Items listed in a dataset
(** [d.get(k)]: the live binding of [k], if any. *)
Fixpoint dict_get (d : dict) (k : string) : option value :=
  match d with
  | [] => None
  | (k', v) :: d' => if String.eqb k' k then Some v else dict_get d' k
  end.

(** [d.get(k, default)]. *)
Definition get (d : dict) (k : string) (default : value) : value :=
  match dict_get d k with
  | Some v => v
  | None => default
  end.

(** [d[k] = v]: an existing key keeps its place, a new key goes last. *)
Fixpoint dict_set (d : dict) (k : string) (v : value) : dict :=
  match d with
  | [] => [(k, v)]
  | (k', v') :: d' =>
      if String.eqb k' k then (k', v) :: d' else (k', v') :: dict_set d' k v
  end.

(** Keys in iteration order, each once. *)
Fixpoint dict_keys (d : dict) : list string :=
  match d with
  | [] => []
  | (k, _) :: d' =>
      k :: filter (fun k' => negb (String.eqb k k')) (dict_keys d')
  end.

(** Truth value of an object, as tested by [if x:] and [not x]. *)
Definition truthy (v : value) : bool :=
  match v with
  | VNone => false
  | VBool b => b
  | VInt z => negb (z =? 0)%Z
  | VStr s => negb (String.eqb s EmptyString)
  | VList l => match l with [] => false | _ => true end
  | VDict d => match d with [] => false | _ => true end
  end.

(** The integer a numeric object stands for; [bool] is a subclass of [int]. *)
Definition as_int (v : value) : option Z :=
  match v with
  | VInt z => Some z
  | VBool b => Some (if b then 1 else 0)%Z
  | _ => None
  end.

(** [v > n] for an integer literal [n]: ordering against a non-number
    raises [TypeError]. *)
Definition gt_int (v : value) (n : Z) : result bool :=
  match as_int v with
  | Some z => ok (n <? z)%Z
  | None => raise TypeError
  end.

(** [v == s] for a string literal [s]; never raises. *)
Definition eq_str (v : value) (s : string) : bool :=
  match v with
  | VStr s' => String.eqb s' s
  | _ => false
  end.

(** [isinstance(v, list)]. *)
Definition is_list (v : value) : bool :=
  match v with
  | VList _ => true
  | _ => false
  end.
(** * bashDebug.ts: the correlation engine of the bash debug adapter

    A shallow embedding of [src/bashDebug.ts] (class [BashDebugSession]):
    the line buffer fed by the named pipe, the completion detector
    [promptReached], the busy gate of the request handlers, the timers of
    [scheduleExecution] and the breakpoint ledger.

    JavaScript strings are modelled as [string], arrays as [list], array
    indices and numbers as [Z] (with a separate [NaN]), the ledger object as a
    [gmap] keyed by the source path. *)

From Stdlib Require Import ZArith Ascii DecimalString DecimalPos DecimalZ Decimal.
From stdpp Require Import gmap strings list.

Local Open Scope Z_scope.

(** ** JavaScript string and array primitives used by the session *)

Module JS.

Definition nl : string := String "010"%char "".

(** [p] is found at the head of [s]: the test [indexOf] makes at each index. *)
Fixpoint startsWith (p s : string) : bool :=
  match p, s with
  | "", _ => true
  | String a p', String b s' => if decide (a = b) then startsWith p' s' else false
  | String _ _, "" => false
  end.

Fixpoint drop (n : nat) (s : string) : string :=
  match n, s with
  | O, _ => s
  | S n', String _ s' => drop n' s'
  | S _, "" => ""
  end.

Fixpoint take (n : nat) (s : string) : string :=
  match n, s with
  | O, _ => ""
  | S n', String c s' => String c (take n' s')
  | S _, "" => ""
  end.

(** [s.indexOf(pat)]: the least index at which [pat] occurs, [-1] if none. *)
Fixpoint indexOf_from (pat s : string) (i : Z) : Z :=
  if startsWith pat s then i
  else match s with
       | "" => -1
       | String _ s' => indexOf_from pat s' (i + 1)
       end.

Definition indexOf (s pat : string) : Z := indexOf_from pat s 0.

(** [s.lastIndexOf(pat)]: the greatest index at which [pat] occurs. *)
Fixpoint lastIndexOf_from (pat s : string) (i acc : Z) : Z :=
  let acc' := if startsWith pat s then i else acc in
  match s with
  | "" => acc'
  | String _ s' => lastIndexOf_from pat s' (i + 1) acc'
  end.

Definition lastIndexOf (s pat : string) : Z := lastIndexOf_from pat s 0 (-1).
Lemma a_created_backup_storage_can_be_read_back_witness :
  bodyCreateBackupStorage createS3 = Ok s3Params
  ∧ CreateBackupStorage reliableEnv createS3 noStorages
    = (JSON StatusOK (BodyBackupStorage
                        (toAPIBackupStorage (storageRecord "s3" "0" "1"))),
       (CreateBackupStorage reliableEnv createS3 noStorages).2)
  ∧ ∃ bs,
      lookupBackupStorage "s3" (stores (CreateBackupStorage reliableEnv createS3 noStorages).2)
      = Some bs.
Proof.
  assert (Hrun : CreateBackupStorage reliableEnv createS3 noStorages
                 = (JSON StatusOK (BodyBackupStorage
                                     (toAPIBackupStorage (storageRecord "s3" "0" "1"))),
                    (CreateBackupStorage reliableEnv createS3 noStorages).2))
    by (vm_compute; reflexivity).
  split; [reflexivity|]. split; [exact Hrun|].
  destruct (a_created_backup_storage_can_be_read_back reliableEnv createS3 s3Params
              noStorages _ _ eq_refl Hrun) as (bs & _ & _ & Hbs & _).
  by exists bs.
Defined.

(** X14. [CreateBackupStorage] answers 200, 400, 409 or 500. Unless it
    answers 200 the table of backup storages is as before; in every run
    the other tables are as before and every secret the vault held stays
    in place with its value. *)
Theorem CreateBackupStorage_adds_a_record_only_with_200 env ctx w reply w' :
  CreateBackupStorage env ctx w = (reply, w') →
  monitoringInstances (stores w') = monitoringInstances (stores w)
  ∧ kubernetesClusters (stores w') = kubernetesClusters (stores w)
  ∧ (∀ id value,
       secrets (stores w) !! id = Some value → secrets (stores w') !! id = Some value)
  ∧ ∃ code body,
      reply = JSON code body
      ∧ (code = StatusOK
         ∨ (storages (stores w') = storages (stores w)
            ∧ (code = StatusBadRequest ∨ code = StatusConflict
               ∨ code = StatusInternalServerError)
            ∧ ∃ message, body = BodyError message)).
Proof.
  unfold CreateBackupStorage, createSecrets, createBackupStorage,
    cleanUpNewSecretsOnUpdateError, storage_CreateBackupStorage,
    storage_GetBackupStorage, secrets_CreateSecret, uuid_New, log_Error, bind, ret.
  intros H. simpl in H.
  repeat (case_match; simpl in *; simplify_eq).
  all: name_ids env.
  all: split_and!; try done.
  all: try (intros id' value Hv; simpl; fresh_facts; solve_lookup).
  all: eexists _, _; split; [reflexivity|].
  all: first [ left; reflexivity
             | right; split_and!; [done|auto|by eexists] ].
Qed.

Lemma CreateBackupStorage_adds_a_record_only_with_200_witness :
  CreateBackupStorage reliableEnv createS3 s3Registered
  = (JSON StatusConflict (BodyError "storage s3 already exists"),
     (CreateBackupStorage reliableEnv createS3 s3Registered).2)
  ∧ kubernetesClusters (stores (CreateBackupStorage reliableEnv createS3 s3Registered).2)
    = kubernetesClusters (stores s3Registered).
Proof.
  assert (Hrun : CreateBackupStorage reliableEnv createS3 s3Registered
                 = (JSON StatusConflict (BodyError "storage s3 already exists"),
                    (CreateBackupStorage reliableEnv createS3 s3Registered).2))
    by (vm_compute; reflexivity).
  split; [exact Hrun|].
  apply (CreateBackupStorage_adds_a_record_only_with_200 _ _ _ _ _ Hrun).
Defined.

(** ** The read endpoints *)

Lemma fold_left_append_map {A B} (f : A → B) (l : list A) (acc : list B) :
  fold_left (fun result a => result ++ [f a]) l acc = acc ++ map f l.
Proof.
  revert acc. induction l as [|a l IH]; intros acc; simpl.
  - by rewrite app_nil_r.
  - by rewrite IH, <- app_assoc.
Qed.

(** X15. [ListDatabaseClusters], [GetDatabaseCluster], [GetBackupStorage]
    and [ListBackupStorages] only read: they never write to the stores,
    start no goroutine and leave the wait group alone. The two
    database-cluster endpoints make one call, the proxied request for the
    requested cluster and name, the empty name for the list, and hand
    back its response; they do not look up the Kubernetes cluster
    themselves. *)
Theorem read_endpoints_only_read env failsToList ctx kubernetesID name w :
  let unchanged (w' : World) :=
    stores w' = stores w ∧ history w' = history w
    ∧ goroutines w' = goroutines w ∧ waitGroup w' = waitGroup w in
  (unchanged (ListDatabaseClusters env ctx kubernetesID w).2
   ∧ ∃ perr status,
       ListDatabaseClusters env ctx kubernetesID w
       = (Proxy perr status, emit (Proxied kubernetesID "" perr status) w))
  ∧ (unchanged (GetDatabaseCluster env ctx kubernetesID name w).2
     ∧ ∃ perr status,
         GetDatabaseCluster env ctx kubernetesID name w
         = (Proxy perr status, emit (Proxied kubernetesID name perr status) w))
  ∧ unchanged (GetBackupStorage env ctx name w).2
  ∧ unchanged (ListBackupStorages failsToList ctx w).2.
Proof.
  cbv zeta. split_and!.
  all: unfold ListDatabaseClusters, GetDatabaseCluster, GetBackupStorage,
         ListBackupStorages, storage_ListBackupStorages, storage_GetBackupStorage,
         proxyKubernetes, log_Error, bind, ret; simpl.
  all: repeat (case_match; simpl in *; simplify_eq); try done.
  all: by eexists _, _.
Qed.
--
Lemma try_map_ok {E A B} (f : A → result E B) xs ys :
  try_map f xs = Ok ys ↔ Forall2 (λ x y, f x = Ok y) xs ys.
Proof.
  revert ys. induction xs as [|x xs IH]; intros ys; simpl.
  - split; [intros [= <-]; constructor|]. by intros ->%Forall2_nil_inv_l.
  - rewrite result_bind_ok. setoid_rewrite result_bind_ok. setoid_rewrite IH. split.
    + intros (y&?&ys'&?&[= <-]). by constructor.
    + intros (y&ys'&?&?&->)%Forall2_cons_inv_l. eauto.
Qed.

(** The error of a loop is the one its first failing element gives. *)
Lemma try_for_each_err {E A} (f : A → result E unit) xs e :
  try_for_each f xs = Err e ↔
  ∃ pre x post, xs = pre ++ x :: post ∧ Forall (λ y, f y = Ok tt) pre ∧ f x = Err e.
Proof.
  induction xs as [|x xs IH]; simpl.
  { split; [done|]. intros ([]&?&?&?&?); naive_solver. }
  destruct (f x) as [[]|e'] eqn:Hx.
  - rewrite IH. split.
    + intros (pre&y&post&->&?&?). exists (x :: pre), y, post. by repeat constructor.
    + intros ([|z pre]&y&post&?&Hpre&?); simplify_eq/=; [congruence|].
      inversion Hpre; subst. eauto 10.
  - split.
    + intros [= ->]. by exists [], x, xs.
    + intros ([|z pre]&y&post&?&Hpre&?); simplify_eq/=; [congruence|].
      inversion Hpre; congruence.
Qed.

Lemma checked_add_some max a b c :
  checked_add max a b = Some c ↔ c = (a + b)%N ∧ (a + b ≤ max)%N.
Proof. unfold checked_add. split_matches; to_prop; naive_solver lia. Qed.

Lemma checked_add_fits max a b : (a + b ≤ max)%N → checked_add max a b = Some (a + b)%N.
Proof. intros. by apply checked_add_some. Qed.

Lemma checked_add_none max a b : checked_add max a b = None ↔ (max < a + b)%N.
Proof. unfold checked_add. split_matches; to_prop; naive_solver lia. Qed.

- _Task objective_: Taking the entries above, print exactly the lines starting at the line with "s' else false" and ending at the line with "Fixpoint take (n", both included.

- _Solution to this problem_:
  | String a p', String b s' => if decide (a = b) then startsWith p' s' else false
  | String _ _, "" => false
  end.

Fixpoint drop (n : nat) (s : string) : string :=
  match n, s with
  | O, _ => s
  | S n', String _ s' => drop n' s'
  | S _, "" => ""
  end.

Fixpoint take (n : nat) (s : string) : string :=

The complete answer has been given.